Segment Open

Definition sensor_button_a : TileDefn :=
  {| type := SENSOR; tid := Tid.sensor.button_a; name := "A";
     weight := None; hidden := None; category := None;
     constraints :=
       Some {| provides := Some ["input"]; requires := None;
              allow := Some (categories_only ["button-event"]);
              disallow := None;
              handling := None |};
     phase := Some pre; priority := None |}.

Definition sensor_button_b : TileDefn :=
  {| type := SENSOR; tid := Tid.sensor.button_b; name := "B";
     weight := None; hidden := None; category := None;
     constraints :=
       Some {| provides := Some ["input"]; requires := None;
              allow := Some (categories_only ["button-event"]);
              disallow := None;
              handling := None |};
     phase := Some pre; priority := None |}.

Definition sensor_timer : TileDefn :=
  {| type := SENSOR; tid := Tid.sensor.timer; name := "Timer";
     weight := None; hidden := None; category := None;
     constraints :=
       Some {| provides := None; requires := None;
              allow := Some (categories_only ["timespan"]);
              disallow := None;
              handling := None |};
     phase := Some post; priority := None |}.

(** The literal of [tiles.sensors], entry for entry in source order. *)
Definition sensors_literal : list (string * TileDefn) :=
  [
    (Tid.sensor.always, sensor_always);
    (Tid.sensor.see, sensor_see);
    (Tid.sensor.bump, sensor_bump);
    (Tid.sensor.dpad, sensor_dpad);
    (Tid.sensor.button_a, sensor_button_a);
    (Tid.sensor.button_b, sensor_button_b);
    (Tid.sensor.timer, sensor_timer)
  ].

(** [tiles.sensors], the object the literal evaluates to. *)
Definition tiles_sensors : list (string * TileDefn) := obj_literal sensors_literal.

Definition filter_kodu : TileDefn :=
  {| type := FILTER; tid := Tid.filter.kodu; name := "Kodu";
     weight := None; hidden := None; category := Some "subject";
     constraints :=
       Some {| provides := Some ["target"]; requires := None;
              allow := None;
              disallow := Some (categories_only ["subject"; "direct-subject"]);
              handling := None |};
     phase := None; priority := Some 10 |}.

Segment Closed

## PROMPT
Set the whole listing down again so that it matches the original exactly.

## WRITTEN RESPONSE
Definition sensor_button_a : TileDefn :=
  {| type := SENSOR; tid := Tid.sensor.button_a; name := "A";
     weight := None; hidden := None; category := None;
     constraints :=
       Some {| provides := Some ["input"]; requires := None;
              allow := Some (categories_only ["button-event"]);
              disallow := None;
              handling := None |};
     phase := Some pre; priority := None |}.

Definition sensor_button_b : TileDefn :=
  {| type := SENSOR; tid := Tid.sensor.button_b; name := "B";
     weight := None; hidden := None; category := None;
     constraints :=
       Some {| provides := Some ["input"]; requires := None;
              allow := Some (categories_only ["button-event"]);
              disallow := None;
              handling := None |};
     phase := Some pre; priority := None |}.

Definition sensor_timer : TileDefn :=
  {| type := SENSOR; tid := Tid.sensor.timer; name := "Timer";
     weight := None; hidden := None; category := None;
     constraints :=
       Some {| provides := None; requires := None;
              allow := Some (categories_only ["timespan"]);
              disallow := None;
              handling := None |};
     phase := Some post; priority := None |}.

(** The literal of [tiles.sensors], entry for entry in source order. *)
Definition sensors_literal : list (string * TileDefn) :=
  [
    (Tid.sensor.always, sensor_always);
    (Tid.sensor.see, sensor_see);
    (Tid.sensor.bump, sensor_bump);
    (Tid.sensor.dpad, sensor_dpad);
    (Tid.sensor.button_a, sensor_button_a);
    (Tid.sensor.button_b, sensor_button_b);
    (Tid.sensor.timer, sensor_timer)
  ].

(** [tiles.sensors], the object the literal evaluates to. *)
Definition tiles_sensors : list (string * TileDefn) := obj_literal sensors_literal.

Definition filter_kodu : TileDefn :=
  {| type := FILTER; tid := Tid.filter.kodu; name := "Kodu";
     weight := None; hidden := None; category := Some "subject";
     constraints :=
       Some {| provides := Some ["target"]; requires := None;
              allow := None;
              disallow := Some (categories_only ["subject"; "direct-subject"]);
              handling := None |};
     phase := None; priority := Some 10 |}.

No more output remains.